WORK TO COMPLETE
Every line of the data below needs to be reproduced exactly.

%%

Lemma not_renamed d :
  renamed_key_present d = Ok false ->
  yhas "stealth" d = false /\
  (forall x, section "display" d = Some x -> yhas "gpu_mode" x = false) /\
  (forall x, section "android" d = Some x -> in_legacy_gapps (yget "gapps" x) = Ok false) /\
  (forall x, section "ports" d = Some x -> forallb (fun '(k, _) => key_well_known k) x = true).
Proof.
  unfold renamed_key_present. destruct (yhas "stealth" d); [done|]. intros H.
  split; [done|].
  destruct (match section "display" d with Some x => yhas "gpu_mode" x | None => false end)
    eqn:Hg; [done|].
  apply bind_ok in H as (b & Ha & H). injection H as [-> Hp]%orb_false_iff. split_and!.
  - intros x Hx. by rewrite Hx in Hg.
  - intros x Hx. by rewrite Hx in Ha.
  - intros x Hx. rewrite Hx in Hp. clear -Hp. induction x as [|[k v] x IH]; [done|].
    simpl in Hp |- *. apply orb_false_iff in Hp as [Hk%negb_false_iff Hp].
    rewrite Hk. by apply IH.
Qed.

Lemma before_validators_late d m :
  yhas "stealth" d = false ->
  (forall x, section "display" d = Some x -> yhas "gpu_mode" x = false) ->
  (forall x, section "android" d = Some x -> in_legacy_gapps (yget "gapps" x) = Ok false) ->
  before_validators d = Err (Migration m) -> late_migration m.
Proof.
  intros Hst Hgpu Hgap H. unfold before_validators, _reject_stealth_key in H.
  rewrite Hst in H. apply bind_err in H as [H|(_ & _ & H)]; [done|].
  apply bind_err in H as [H|(_ & _ & H)].
  { destruct (section "android" d) as [a|]; [|done]. simpl in H.
    unfold _reject_legacy_gapps_vendor_value in H. rewrite (Hgap _ eq_refl) in H. simpl in H.
    by destruct (yget "gapps" a) as [[]|]. }
  apply bind_err in H as [H|(_ & _ & H)].
  { destruct (section "android" d) as [a|]; [|done]. apply raise_if_err in H as [_ [= <-]].
    by left. }
  apply bind_err in H as [H|(_ & _ & H)].
  { destruct (section "display" d) as [x|]; [|done]. simpl in H.
    unfold _reject_gpu_mode in H. by rewrite (Hgpu _ eq_refl) in H. }
  destruct (section "resources" d) as [x|]; [|done].
  apply raise_if_err in H as [_ [= <-]]. by right.
Qed.

Lemma model_validate_late d m :
  renamed_key_present d = Ok false ->
  model_validate typed_fields (YMap (yset "api_version" (YInt SUPPORTED_API_VERSION) d)) =
    Err (Migration m) -> late_migration m.
Proof.
  intros (Hst & Hgpu & Hgap & Hpt)%not_renamed H. unfold model_validate in H.
  set (d1 := yset "api_version" (YInt SUPPORTED_API_VERSION) d) in *.
  assert (exists d2, _migrate_legacy_ports_mapping d1 = Ok d2) as [d2 Hd2].
  { unfold _migrate_legacy_ports_mapping, d1. rewrite section_set by done.
    destruct (section "ports" d) as [[|x p]|]; [by eexists| |by eexists].
    specialize (Hpt _ eq_refl). rewrite (proj1 (well_known_unknown_nil _) Hpt).
    by eexists. }
  assert (forall t, t <> "ports" -> t <> "api_version" -> yget t d2 = yget t d) as Hsame.
  { intros t Ht Ht'. rewrite (migrate_other _ _ _ Hd2 Ht). by apply yget_set_ne. }
  rewrite Hd2 in H. apply bind_err in H as [H|(raw & _ & H)].
  - apply bind_err in H as [[=]|(d3 & [= <-] & H)].
    apply bind_err in H as [H|(_ & _ & [=])].
    apply (before_validators_late d2); [| |by unfold section; rewrite Hsame|done].
    + unfold yhas. by rewrite Hsame.
    + unfold section. by rewrite Hsame.
  - apply bind_err in H as [H|(c & _ & H)]; [by destruct (typed_fields raw)|].
    by destruct (InstanceConfig_validate c).
Qed.

(** No contradictory advice: when a load ends in one of the migration errors
    for [stealth], [gpu_mode], a vendor-named [gapps] or unknown [ports] keys, the
    "auto-upgraded, run apply" note was not printed. *)
Theorem no_upgrade_note_with_migration_error path raw s m s' :
  load_yaml typed_fields path raw s = (Err (Migration m), s') -> ~ late_migration m ->
  bump_warned s' = bump_warned s /\
  (printed s' = printed s \/ printed s' = printed s ++ [PortsMigrated]).
Proof.
  assert (forall r s1, finish path r s = (Err (Migration m), s1) ->
    bump_warned s1 = bump_warned s /\
    (printed s1 = printed s \/ printed s1 = printed s ++ [PortsMigrated])) as Hfin.
  { intros r s1. rewrite finish_eq. destruct (model_validate _ r) as [|e]; [done|].
    intros [= _ <-]. destruct (migratable_ports r); [|by auto]. unfold note_ports.
    case_decide; simpl; auto. }
  rewrite load_yaml_finish. unfold mbind, M_bind. rewrite auto_bump_eq. intros H Hlate.
  destruct (as_document raw) as [| | | | | |d]; try by eapply Hfin.
  destruct (auto_bumpable _) as [[]|]; [|by eapply Hfin|by simplify_eq; auto].
  destruct (renamed_key_present d) as [[]|e] eqn:Hr; [by eapply Hfin| |by simplify_eq; auto].
  exfalso. apply Hlate. rewrite finish_eq in H. eapply model_validate_late; [exact Hr|].
  congruence.
Qed.
End load_facts.

(** Concrete documents; the typed view of any document is the default config. *)
Definition old_document : ymap :=
  [(KStr "api_version", YInt 3); (KStr "lifecycle", YStr "durable")].
Definition empty_state : load_state := mkLoadState ∅ ∅ ∅ [].

Lemma old_version_loads_alike_witness :
  let load := load_yaml (fun _ => Some InstanceConfig_default) "/a/beetroot.yaml" in
  auto_bumpable (yget "api_version" old_document) = Ok true /\
  fst (load (YMap old_document) empty_state) =
  fst (load (YMap (yset "api_version" (YInt SUPPORTED_API_VERSION) old_document)) empty_state).
Proof.
  split; [reflexivity|].
  apply (old_version_loads_alike (fun _ => Some InstanceConfig_default) "/a/beetroot.yaml"
    old_document empty_state false); reflexivity.
Defined.

Lemma second_load_is_silent_witness :
  let load := load_yaml (fun _ => Some InstanceConfig_default) "/a/beetroot.yaml" in
  exists s', load (YMap old_document) empty_state = (Ok InstanceConfig_default, s') /\
    printed s' = [AutoUpgraded (Some (YInt 3))] /\
    load (YMap old_document) s' = (Ok InstanceConfig_default, s').
Proof.
  eexists. split; [vm_compute; reflexivity|]. split; [reflexivity|].
  apply (second_load_is_silent (fun _ => Some InstanceConfig_default) "/a/beetroot.yaml"
    (YMap old_document) empty_state). vm_compute. reflexivity.
Defined.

%%

YOUR SOLUTION
Lemma not_renamed d :
  renamed_key_present d = Ok false ->
  yhas "stealth" d = false /\
  (forall x, section "display" d = Some x -> yhas "gpu_mode" x = false) /\
  (forall x, section "android" d = Some x -> in_legacy_gapps (yget "gapps" x) = Ok false) /\
  (forall x, section "ports" d = Some x -> forallb (fun '(k, _) => key_well_known k) x = true).
Proof.
  unfold renamed_key_present. destruct (yhas "stealth" d); [done|]. intros H.
  split; [done|].
  destruct (match section "display" d with Some x => yhas "gpu_mode" x | None => false end)
    eqn:Hg; [done|].
  apply bind_ok in H as (b & Ha & H). injection H as [-> Hp]%orb_false_iff. split_and!.
  - intros x Hx. by rewrite Hx in Hg.
  - intros x Hx. by rewrite Hx in Ha.
  - intros x Hx. rewrite Hx in Hp. clear -Hp. induction x as [|[k v] x IH]; [done|].
    simpl in Hp |- *. apply orb_false_iff in Hp as [Hk%negb_false_iff Hp].
    rewrite Hk. by apply IH.
Qed.

Lemma before_validators_late d m :
  yhas "stealth" d = false ->
  (forall x, section "display" d = Some x -> yhas "gpu_mode" x = false) ->
  (forall x, section "android" d = Some x -> in_legacy_gapps (yget "gapps" x) = Ok false) ->
  before_validators d = Err (Migration m) -> late_migration m.
Proof.
  intros Hst Hgpu Hgap H. unfold before_validators, _reject_stealth_key in H.
  rewrite Hst in H. apply bind_err in H as [H|(_ & _ & H)]; [done|].
  apply bind_err in H as [H|(_ & _ & H)].
  { destruct (section "android" d) as [a|]; [|done]. simpl in H.
    unfold _reject_legacy_gapps_vendor_value in H. rewrite (Hgap _ eq_refl) in H. simpl in H.
    by destruct (yget "gapps" a) as [[]|]. }
  apply bind_err in H as [H|(_ & _ & H)].
  { destruct (section "android" d) as [a|]; [|done]. apply raise_if_err in H as [_ [= <-]].
    by left. }
  apply bind_err in H as [H|(_ & _ & H)].
  { destruct (section "display" d) as [x|]; [|done]. simpl in H.
    unfold _reject_gpu_mode in H. by rewrite (Hgpu _ eq_refl) in H. }
  destruct (section "resources" d) as [x|]; [|done].
  apply raise_if_err in H as [_ [= <-]]. by right.
Qed.

Lemma model_validate_late d m :
  renamed_key_present d = Ok false ->
  model_validate typed_fields (YMap (yset "api_version" (YInt SUPPORTED_API_VERSION) d)) =
    Err (Migration m) -> late_migration m.
Proof.
  intros (Hst & Hgpu & Hgap & Hpt)%not_renamed H. unfold model_validate in H.
  set (d1 := yset "api_version" (YInt SUPPORTED_API_VERSION) d) in *.
  assert (exists d2, _migrate_legacy_ports_mapping d1 = Ok d2) as [d2 Hd2].
  { unfold _migrate_legacy_ports_mapping, d1. rewrite section_set by done.
    destruct (section "ports" d) as [[|x p]|]; [by eexists| |by eexists].
    specialize (Hpt _ eq_refl). rewrite (proj1 (well_known_unknown_nil _) Hpt).
    by eexists. }
  assert (forall t, t <> "ports" -> t <> "api_version" -> yget t d2 = yget t d) as Hsame.
  { intros t Ht Ht'. rewrite (migrate_other _ _ _ Hd2 Ht). by apply yget_set_ne. }
  rewrite Hd2 in H. apply bind_err in H as [H|(raw & _ & H)].
  - apply bind_err in H as [[=]|(d3 & [= <-] & H)].
    apply bind_err in H as [H|(_ & _ & [=])].
    apply (before_validators_late d2); [| |by unfold section; rewrite Hsame|done].
    + unfold yhas. by rewrite Hsame.
    + unfold section. by rewrite Hsame.
  - apply bind_err in H as [H|(c & _ & H)]; [by destruct (typed_fields raw)|].
    by destruct (InstanceConfig_validate c).
Qed.

(** No contradictory advice: when a load ends in one of the migration errors
    for [stealth], [gpu_mode], a vendor-named [gapps] or unknown [ports] keys, the
    "auto-upgraded, run apply" note was not printed. *)
Theorem no_upgrade_note_with_migration_error path raw s m s' :
  load_yaml typed_fields path raw s = (Err (Migration m), s') -> ~ late_migration m ->
  bump_warned s' = bump_warned s /\
  (printed s' = printed s \/ printed s' = printed s ++ [PortsMigrated]).
Proof.
  assert (forall r s1, finish path r s = (Err (Migration m), s1) ->
    bump_warned s1 = bump_warned s /\
    (printed s1 = printed s \/ printed s1 = printed s ++ [PortsMigrated])) as Hfin.
  { intros r s1. rewrite finish_eq. destruct (model_validate _ r) as [|e]; [done|].
    intros [= _ <-]. destruct (migratable_ports r); [|by auto]. unfold note_ports.
    case_decide; simpl; auto. }
  rewrite load_yaml_finish. unfold mbind, M_bind. rewrite auto_bump_eq. intros H Hlate.
  destruct (as_document raw) as [| | | | | |d]; try by eapply Hfin.
  destruct (auto_bumpable _) as [[]|]; [|by eapply Hfin|by simplify_eq; auto].
  destruct (renamed_key_present d) as [[]|e] eqn:Hr; [by eapply Hfin| |by simplify_eq; auto].
  exfalso. apply Hlate. rewrite finish_eq in H. eapply model_validate_late; [exact Hr|].
  congruence.
Qed.
End load_facts.

(** Concrete documents; the typed view of any document is the default config. *)
Definition old_document : ymap :=
  [(KStr "api_version", YInt 3); (KStr "lifecycle", YStr "durable")].
Definition empty_state : load_state := mkLoadState ∅ ∅ ∅ [].

Lemma old_version_loads_alike_witness :
  let load := load_yaml (fun _ => Some InstanceConfig_default) "/a/beetroot.yaml" in
  auto_bumpable (yget "api_version" old_document) = Ok true /\
  fst (load (YMap old_document) empty_state) =
  fst (load (YMap (yset "api_version" (YInt SUPPORTED_API_VERSION) old_document)) empty_state).
Proof.
  split; [reflexivity|].
  apply (old_version_loads_alike (fun _ => Some InstanceConfig_default) "/a/beetroot.yaml"
    old_document empty_state false); reflexivity.
Defined.

Lemma second_load_is_silent_witness :
  let load := load_yaml (fun _ => Some InstanceConfig_default) "/a/beetroot.yaml" in
  exists s', load (YMap old_document) empty_state = (Ok InstanceConfig_default, s') /\
    printed s' = [AutoUpgraded (Some (YInt 3))] /\
    load (YMap old_document) s' = (Ok InstanceConfig_default, s').
Proof.
  eexists. split; [vm_compute; reflexivity|]. split; [reflexivity|].
  apply (second_load_is_silent (fun _ => Some InstanceConfig_default) "/a/beetroot.yaml"
    (YMap old_document) empty_state). vm_compute. reflexivity.
Defined.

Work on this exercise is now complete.